- Fellowship in 2012 at Ontario Cancer Institute
Gloria Hoi Ying Lin completed her Hon. BSc in Immunology at University of Toronto with high distinction in 2006. After obtaining her Hon. BSc degree, she joined Dr. Tania H. Watts' laboratory (Univerisity of Toronto, Dept of Immunology) and received her PhD degree in 2011.
During Gloria’s graduate study, she has developed a great interest in understanding how costimulatory molecules fine tune immune response. She successfully identified the differential requirement for 4-1BBL, a T cell costimulatory molecule, during severe versus mild respiratory influenza infection. In addition, with the use of irradiation chimeras, various genetic knockout mice and adoptive transfer techniques, she has delineated the cell types involved in 4-1BB-dependent CD8 memory T cell survival. With these findings, she further applied the knowledge in a tumor adoptive T cell transfer immunotherapy model. Furthermore, She challenges herself by exploring new techniques and experimental models, such as IL-2/anti-IL-2 monoclonal antibody complex treatment, chronic infection model, viral vector vaccination, and even taking part in human study. Her ultimate research goal is to translate scientific knowledge into therapeutics for better patient care.
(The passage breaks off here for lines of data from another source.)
(** ** The signals tell which links there are *)

(** A listener that is stuck when a known link is discovered or an unknown one
    breaks. *)
Definition link_hear (x : ld_signal) (k : gset (switch_and_port * switch_and_port)) : option (gset (switch_and_port * switch_and_port)) :=
  match x with
  | linkDiscovered a b => guard ((a, b) ∉ k) ;; Some ({[(a, b)]} ∪ k)
  | linkBroken a b => guard ((a, b) ∈ k) ;; Some (k ∖ {[(a, b)]})
  | _ => Some k
  end.
Fixpoint link_hear_all (xs : list ld_signal) (k : gset (switch_and_port * switch_and_port)) : option (gset (switch_and_port * switch_and_port)) :=
  match xs with [] => Some k | x :: xs => link_hear x k ≫= link_hear_all xs end.

Lemma link_hear_app xs ys k : link_hear_all (xs ++ ys) k = link_hear_all xs k ≫= link_hear_all ys.
Proof. revert k. induction xs as [|x xs IH]; intros k; cbn; [done|]. destruct (link_hear x k); cbn; [apply IH|done]. Qed.

Lemma link_hear_packets xs k : forallb is_packet_out xs = true -> link_hear_all xs k = Some k.
Proof. induction xs as [|x xs IH]; cbn; [done|]. destruct x; cbn; try done. Qed.

Lemma link_hear_broken ls k :
  NoDup ls -> (forall l, l ∈ ls -> l ∈ k) ->
  link_hear_all (map (fun l => linkBroken l.1 l.2) ls) k = Some (k ∖ list_to_set ls).
Proof.
  intros Hnd. revert k. induction Hnd as [|l ls Hl Hnd IH]; intros k Hk; cbn.
  - f_equal. set_solver.
  - rewrite <- surjective_pairing. rewrite option_guard_True by (apply Hk; by left). cbn. rewrite IH.
    + f_equal. set_solver.
    + intros l' Hl'. apply elem_of_difference. split; [apply Hk; by right|]. rewrite elem_of_singleton. intros ->. done.
Qed.

Lemma spec_step_heard peer T A op out A' :
  spec_step peer T A op out A' -> link_hear_all out (dom A) = Some (dom A').
Proof.
  destruct 1 as [now a|a|now sws expired polls Hnd Hex Hp].
  - rewrite dom_insert_L. case_decide as Hd; cbn.
    + f_equal. assert (link_at peer a ∈ dom A) by by apply elem_of_dom. set_solver.
    + rewrite <- surjective_pairing. rewrite option_guard_True by (by rewrite elem_of_dom). done.
  - rewrite dom_delete_L. case_decide as Hd; cbn.
    + rewrite <- surjective_pairing. rewrite option_guard_True by (by apply elem_of_dom). done.
    + f_equal. assert (link_at peer a ∉ dom A) by by rewrite elem_of_dom. set_solver.
  - rewrite link_hear_app, link_hear_broken; [|done|]. 
    + cbn. rewrite link_hear_packets by done. f_equal. apply set_eq. intros l.
      rewrite elem_of_difference, elem_of_list_to_set, Hex, !elem_of_dom. split.
      * intros [[t Ht] Hn]. exists t. apply map_lookup_filter_Some. split; [done|]. cbn. destruct (Z.le_gt_cases now t); [done|].
        exfalso. apply Hn. exists t. split; [done|lia].
      * intros [t [Ht Hle]%map_lookup_filter_Some]. cbn in Hle. split; [by exists t|]. intros (t' & Ht' & Hlt). rewrite Ht in Ht'.
        injection Ht' as ->. lia.
    + intros l (t & Ht & _)%Hex. apply elem_of_dom. eauto.
Qed.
Gloria is a research scientist at Trillium Therapeutics Inc, Toronto, Canada. She design and execute in vitro and in vivo studies with the goal of developing innovative therapies for the treatment of cancer, and supervise technical staff and manage resources across different projects.
She was a post-doctoral fellow in Dr. Tak Mak's laboratory at the Ontario Cancer Institute. She received a Croucher fellowship award in 2012.
With her interest in T cell co-stimulation, she expands her horizon to the co-inhibitory B7-family members, B7-H3 and B7-H4. These two co-inhibitory ligands are widely expressed on the surface of tumors, and in most cases, high expressions of these molecules were correlated with poor prognosis and low lymphocyte infiltration. Although many studies have demonstrated their negative roles in modulation of T cell response, their cognate receptors remained unknown. In Gloria's post-doctoral training, her research goal is to identify the physiological receptors of B7-H3 and B7-H4 and to further understand their biological roles in vivo.